B) Mesures de sécurité
- Bien que notre enquête ait établi que les renseignements personnels de plus de 1 300 personnes accessibles par l’entremise du site Web n’avaient pas été protégés de manière adéquate par l’organisation, la commissaire adjointe a déterminé que le problème avait été réglé et que des mesures de protection adéquates avaient depuis été mises en place relativement à la liste des locataires en défaut de paiement.

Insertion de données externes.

(** X16. A write into a full TX buffer waits, and goes through as soon as
    a TXE interrupt has drained one byte: with 1023 bytes pending, TXEIE
    set, and the TXE interrupt arriving after [g] < 500 ms,
    [UART_WriteChar] succeeds [g] ms later; the oldest pending byte has
    gone to TDR and the new byte is queued last. *)
Theorem X16_blocked_write_resumes (c x : Z) (q : list Z) (g : nat)
    (rest : list Event) (w : World) :
  rb_wf (tx_buffer w) → rb_contents (tx_buffer w) = x :: q →
  length q = 1022%nat → cr1_txeie w = true →
  Z.of_nat g < DEFAULT_TIMEOUT_MS →
  schedule w = replicate g SysTick ++ Usart None true :: rest →
  ∃ w', (∀ fuel, (g + 2 ≤ fuel)%nat →
           UART_WriteChar fuel c w = Some (UART_SUCCESS, w')) ∧
        tdr_sent w' = tdr_sent w ++ [x] ∧
        rb_contents (tx_buffer w') = q ++ [c] ∧
        ticks w' = ticks w + Z.of_nat g ∧ schedule w' = rest ∧
        cr1_txeie w' = true.
Proof.
  intros Hwf Hq Hlen Hie Hg Hs.
  pose proof Hwf as (Hbl & Hh & Ht).
  set (nh := u16 (Z.rem (head (tx_buffer w) + 1) UART_BUFFER_SIZE)).
  assert (Hfull : nh = tail (tx_buffer w)).
  { subst nh. rewrite next_index by (unfold_ints; lia).
    assert (Hp : rb_pending (tx_buffer w) = 1023%nat).
    { rewrite <- rb_contents_length, Hq. simpl. lia. }
    unfold rb_pending in Hp. euclid. }
  set (wg := set_schedule (Usart None true :: rest)
               (set_ticks (ticks w + Z.of_nat g) (ResetTimeout w))).
  pose proof (UART_ISR_Handler_txe (set_schedule rest wg) Hwf) as Hstep.
  change (tx_buffer (set_schedule rest wg)) with (tx_buffer w) in Hstep.
  rewrite Hq in Hstep. destruct (Hstep Hie) as (Htdr & Hwf1 & Hq1 & Hie1 & _).
  set (w1 := UART_ISR_Handler true None true (set_schedule rest wg)) in *.
  destruct (UART_ISR_Handler_roles true None true (set_schedule rest wg))
    as (_ & Hh1 & Hb1).
  fold w1 in Hh1, Hb1.
  change (tx_buffer (set_schedule rest wg)) with (tx_buffer w) in Hh1, Hb1.
  destruct (UART_ISR_Handler_frame true None true (set_schedule rest wg))
    as (Ht1 & Hts1 & Hs1).
  fold w1 in Ht1, Hts1, Hs1.
  assert (Hroom : Z.of_nat (length (rb_contents (tx_buffer w1)))
                  < UART_BUFFER_SIZE - 1).
  { rewrite Hq1, Hlen. unfold_ints. lia. }
  destruct (StoreChar_room c (tx_buffer w1) Hwf1 Hroom) as (b' & Hst & Hwf' & Hq').
  assert (Hnh : u16 (Z.rem (head (tx_buffer w1) + 1) UART_BUFFER_SIZE) = nh).
  { by rewrite Hh1. }
  unfold StoreChar in Hst. rewrite Hnh in Hst.
  destruct (Z.eqb_spec nh (tail (tx_buffer w1))) as [?|Hne]; [done|].
  injection Hst as <-.
  eexists. split.
  - intros fuel Hfuel. unfold UART_WriteChar. fold nh.
    assert (Hloop : UART_WriteChar_loop (g + 2) nh (ResetTimeout w)
                    = Some (None, w1)).
    { rewrite (UART_WriteChar_loop_ticks g nh (ResetTimeout w) (ticks w) 2
                 (Usart None true :: rest));
        [|done|done|done|simpl; lia|simpl; lia].
      change (UART_WriteChar_loop 2 nh wg = Some (None, w1)).
      cbn [UART_WriteChar_loop].
      change (tx_buffer wg) with (tx_buffer w).
      destruct (Z.eqb_spec nh (tail (tx_buffer w))) as [_|?]; [|done].
      assert (Hexp : IsTimeOutExpired DEFAULT_TIMEOUT_MS wg = false).
      { unfold IsTimeOutExpired, HAL_GetTick. apply Z.leb_gt.
        change (ticks wg) with (ticks w + Z.of_nat g).
        change (timeout_start wg) with (u32 (ticks w)).
        unfold DEFAULT_TIMEOUT_MS in *. euclid. }
      rewrite Hexp.
      change (preempt wg) with w1.
      by destruct (Z.eqb_spec nh (tail (tx_buffer w1))). }
    rewrite (UART_WriteChar_loop_fuel _ _ _ _ fuel Hloop Hfuel). reflexivity.
  - simpl. rewrite Htdr, Ht1, Hs1. simpl. rewrite Hq', Hq1. done.
Qed.

Lemma X16_blocked_write_resumes_witness :
  ∃ w', (∀ fuel, (5 ≤ fuel)%nat →
           UART_WriteChar fuel 66 world_tx_full = Some (UART_SUCCESS, w')) ∧
        tdr_sent w' = [65] ∧
        rb_contents (tx_buffer w') = replicate 1022 65 ++ [66] ∧
        ticks w' = 3.
Proof.
  destruct (X16_blocked_write_resumes 66 65 (replicate 1022 65) 3 []
              world_tx_full)
    as (w' & Hrun & Htdr & Hq & Ht & _).
  - split; [reflexivity|]. vm_compute. repeat split; congruence.
  - reflexivity.
  - reflexivity.
  - reflexivity.
  - reflexivity.
  - reflexivity.
  - exists w'. split; [exact Hrun|]. split; [exact Htdr|]. split; [exact Hq|exact Ht].
Defined.
(** * cornucopia: samplers ([random.py]) and field-of-view transforms ([fov.py])

    A shallow embedding of the two modules and the properties their
    specification states about them.

    - Python integers are [Z]; Python floats are idealised as exact
      rationals [Q] (every float that occurs in the concrete evaluations
      below is a dyadic rational that the idealisation represents exactly).
    - Python objects that are mutated or shared (lists, dicts, sampler
      instances) live in an explicit store; the global generator of the
      [random] module is an explicit stream of raw outcomes.
    - Exceptions are values of [exn]; a computation is a state-and-error
      function [M]. *)

From Stdlib Require Import ZArith QArith Qround Lqa Lia Ascii.
From stdpp Require Import gmap strings list.

Local Open Scope Z_scope.

(** ** Python preliminaries *)

Inductive exn :=
  | ValueError | TypeError | IndexError | KeyError | AttributeError
  | NotImplementedError | ZeroDivisionError.

Inductive result (A : Type) :=
  | Ok (a : A)
  | Raise (e : exn).
Arguments Ok {A} a.
Arguments Raise {A} e.

(** A user argument documented as "[list of] T": one value or a sequence. *)
Inductive arg (A : Type) :=
  | Scalar (a : A)
  | Seq (l : list A).
Arguments Scalar {A} a.
Arguments Seq {A} l.

(** [slice(start, stop)]; [None] is Python's [None] bound. *)
Record slice := Slice { start : option Z; stop : option Z }.

(** Python's resolution of one slice bound against a length [len]:
    negative bounds count from the end, everything is clamped to
    [0 .. len]. *)
Definition clamp_index (len i : Z) : Z :=
  if i <? 0 then Z.max (i + len) 0 else Z.min i len.

(** [slice.indices(len)] for step 1: the half-open window [lo, hi). *)
Definition slice_indices (s : slice) (len : Z) : Z * Z :=
  (from_option (clamp_index len) 0 (start s),
   from_option (clamp_index len) len (stop s)).

(** Number of elements selected by a slice on an axis of extent [len]. *)
Definition slice_length (s : slice) (len : Z) : Z :=
  let '(lo, hi) := slice_indices s len in Z.max (hi - lo) 0.

(** [l[start:stop]] on a list. *)
Definition getslice {A} (s : slice) (l : list A) : list A :=
  let '(lo, hi) := slice_indices s (Z.of_nat (length l)) in
  take (Z.to_nat (hi - lo)) (drop (Z.to_nat lo) l).
(** [cleanup] up to its [await] (lines 114-117). *)
Definition cleanup (s : state) (sg : signal) : state * list action :=
  (set_cleanups (S (cleanups s)) s,
   [ Console LLog [JStr "\nReceived "; JStr (signal_name sg);
                   JStr ". Forcing exit for demo simplicity, but ensuring Mongoose disconnects."];
     Disconnect ]).

(** [cleanup] after [await mongoose.disconnect().catch(...)] (lines 117-118). *)
Definition cleanup_resume (s : state) (r : option error) : state * list action :=
  let caught :=
    match r with
    | Some err => [Console LError [JStr "Error during Mongoose disconnect on shutdown signal:"; JErr err]]
    | None => []
    end in
  (set_exited true (set_cleanups (pred (cleanups s)) s), caught ++ [Exit 0%Z]).

(** The error handler suspended on stream [sid] leaves the list of
    suspended handlers; [None] when no handler awaits that stream. *)
Fixpoint remove_pending (sid : nat) (l : list nat) : option (list nat) :=
  match l with
  | [] => None
  | x :: rest =>
      if Nat.eqb sid x then Some rest
      else match remove_pending sid rest with
           | Some rest' => Some (x :: rest')
           | None => None
           end
  end.

(** ** Events of the environment *)

Inductive event :=
| EvConnected                                (* mongoose.connect resolved *)
| EvConnectFailed (err : error)              (* mongoose.connect rejected *)
| EvChange (sid : nat) (c : change)          (* the stream emits 'change' *)
| EvError (sid : nat) (e : error)            (* the stream emits 'error' *)
| EvClose (sid : nat)                        (* the stream emits 'close' *)
| EvCloseDone (sid : nat) (r : option error) (* close() of the error handler settled *)
| EvTick (d : N)                             (* d milliseconds pass *)
| EvTimer (k : nat)                          (* the k-th pending timer fires *)
| EvSignal (sg : signal)                     (* SIGINT or SIGTERM *)
| EvDisconnected (r : option error)          (* disconnect() of cleanup settled *)
| EvMainCloseDone (r : option error)         (* close() of the finally block settled *)
| EvMainDisconnected (r : option error).     (* disconnect() of the finally block settled *)

(** One run of a handler.  [None] when the event cannot occur in [s]:
    nothing runs after [process.exit]; a stream emits ['change'] only while
    it is neither closed nor failed, ['error'] at most once and ['close'] at
    most once; a timer fires no earlier than its due time; a promise settles
    only while something awaits it.  A stream's [closed] becomes true when
    [close()] is called on it and when it emits ['close']. *)
Definition step (s : state) (e : event) : option (state * list action) :=
  if exited s then None else
  match e with
  | EvConnected =>
      match main s with
      | MainConnecting =>
          let '(s1, sid, acts) := setupChangeStream s in
          Some (set_main (MainWaiting sid) s1,
                [Console LLog [JStr "Successfully connected to MongoDB via Mongoose."]]
                ++ acts ++ demo_instructions)
      | _ => None
      end
  | EvConnectFailed err =>
      match main s with
      | MainConnecting =>
          let '(s1, acts) := finally_block s None in
          Some (s1,
                [Console LError [JStr "An error occurred during the Mongoose resumable demo:"; JErr err]]
                ++ acts)
      | _ => None
      end
  | EvChange sid c =>
      match streams s !! sid with
      | Some st =>
          if negb (closed st) && negb (errored st) then Some (on_change s c) else None
      | None => None
      end
  | EvError sid err =>
      match streams s !! sid with
      | Some st => if negb (errored st) then Some (on_error s sid st err) else None
      | None => None
      end
  | EvClose sid =>
      match streams s !! sid with
      | Some st =>
          if negb (closeEmitted st)
          then Some (set_streams (<[sid := MkStream true (errored st) true]> (streams s)) s,
                     on_close)
          else None
      | None => None
      end
  | EvCloseDone sid r =>
      match remove_pending sid (closing s) with
      | Some rest => Some (on_error_resume (set_closing rest s) r)
      | None => None
      end
  | EvTick d => Some (set_now (now s + Z.of_N d)%Z s, [])
  | EvTimer k =>
      match timers s !! k with
      | Some due =>
          if Z.leb due (now s)
          then let '(s1, _, acts) := setupChangeStream (set_timers (delete k (timers s)) s) in
               Some (s1, acts)
          else None
      | None => None
      end
  | EvSignal sg => Some (cleanup s sg)
  | EvDisconnected r =>
      match cleanups s with
      | O => None
      | S _ => Some (cleanup_resume s r)
      end
  | EvMainCloseDone r =>
      match main s with
      | MainClosing _ =>
          let caught :=
            match r with
            | Some e => [Console LError [JStr "Error closing change stream on exit:"; JErr e]]
            | None => []
            end in
          let '(s1, tail) := finally_disconnect s in
          Some (s1, caught ++ tail)
      | _ => None
      end
  | EvMainDisconnected r =>
      match main s with
      | MainDisconnecting =>
          Some (set_main MainDone s,
                match r with
                | None => [Console LLog [JStr "Mongoose connection closed."]]
                | Some e => [Console LError [JErr e]]
                end)
      | _ => None
      end
  end.

(** A run of the event loop: the handlers of [evs], one after the other. *)
Fixpoint run (s : state) (evs : list event) : option (state * list action) :=
  match evs with
  | [] => Some (s, [])
  | e :: rest =>
      match step s e with
      | Some (s1, a1) =>
          match run s1 rest with
          | Some (s2, a2) => Some (s2, a1 ++ a2)
          | None => None
          end
      | None => None
      end
  end.

(** The states the program can be in. *)
Definition reachable (s : state) : Prop :=
  ∃ evs acts, run init evs = Some (s, acts).

(** ** Reading a trace of actions *)

Definition watch_options (a : action) : option (gmap string jsval) :=
  match a with Watch _ o => Some o | _ => None end.

(** The options of the subscriptions issued, in order. *)
Definition watches (acts : list action) : list (gmap string jsval) :=
  omap watch_options acts.

(** The options of the next subscription issued, if there is one. *)
Definition first_watch (acts : list action) : option (gmap string jsval) :=
  head (watches acts).

Definition is_warn (a : action) : bool :=
  match a with Console LWarn _ => true | _ => false end.

(** How many [console.warn] calls a trace holds. *)
Definition count_warn (acts : list action) : nat := length (filter is_warn acts).

Definition is_close_call (a : action) : bool :=
  match a with CloseStream _ => true | _ => false end.

Definition is_timeout (a : action) : bool :=
  match a with SetTimeout _ => true | _ => false end.

Definition is_error_event (e : event) : bool :=
  match e with EvError _ _ => true | _ => false end.

(** ** Counting streams *)

(** Streams that have not failed: each may still run the error handler. *)
Fixpoint live_count (l : list stream) : nat :=
  match l with
  | [] => 0
  | st :: rest => (if errored st then 0 else 1) + live_count rest
  end.

(** Streams whose [closed] property is false: the open sessions. *)
Fixpoint open_count (l : list stream) : nat :=
  match l with
  | [] => 0
  | st :: rest => (if closed st then 0 else 1) + open_count rest
  end.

- En ce qui a trait aux questions non résolues en matière de consentement, la commissaire adjointe a émis les recommandations suivantes :
- Réviser l’entente d’adhésion afin d’établir clairement que les locateurs doivent obtenir le consentement valable du locataire en vue de communiquer ses renseignements personnels au mis en cause. L’entente révisée devrait également contenir l’exigence que les locateurs fournissent une confirmation écrite de l’obtention du consentement du locataire;
- Réviser le formulaire d’entente de location afin qu’il comprenne une disposition de consentement précise aux fins de la communication des antécédents et des renseignements personnels du locataire au mis en cause;
- Confirmer que la liste des mauvais locataires, ou toute autre compilation de renseignements personnels, a été supprimée;
- Confirmer que toute autre liste sera supprimée, à moins que le mis en cause ne puisse prouver que le consentement valable des locataires a été obtenu;
- Confirmer que la liste des locataires en défaut de paiement a été protégée de manière appropriée.
- Le Commissariat n’a pas été en mesure d’effectuer un suivi des recommandations étant donné que l’organisation a mis fin à ses activités.
Conclusion
La commissaire adjointe a conclu que la plainte relative au consentement était fondée. La plainte relative aux mesures de sécurité a été résolue.
Autre
À la suite de notre enquête, l’affaire a été renvoyée aux commissariats à l’information et à la protection de la vie privée de la Colombie‑Britannique et de l’Alberta. L’Alberta a entamé une enquête au sujet des activités d’une organisation similaire. La Colombie-Britannique surveille les services aux locateurs faisant affaire dans son territoire de compétence.
Voir également
Les résumés de conclusions d’enquête nos 2003-182 et 2003-188.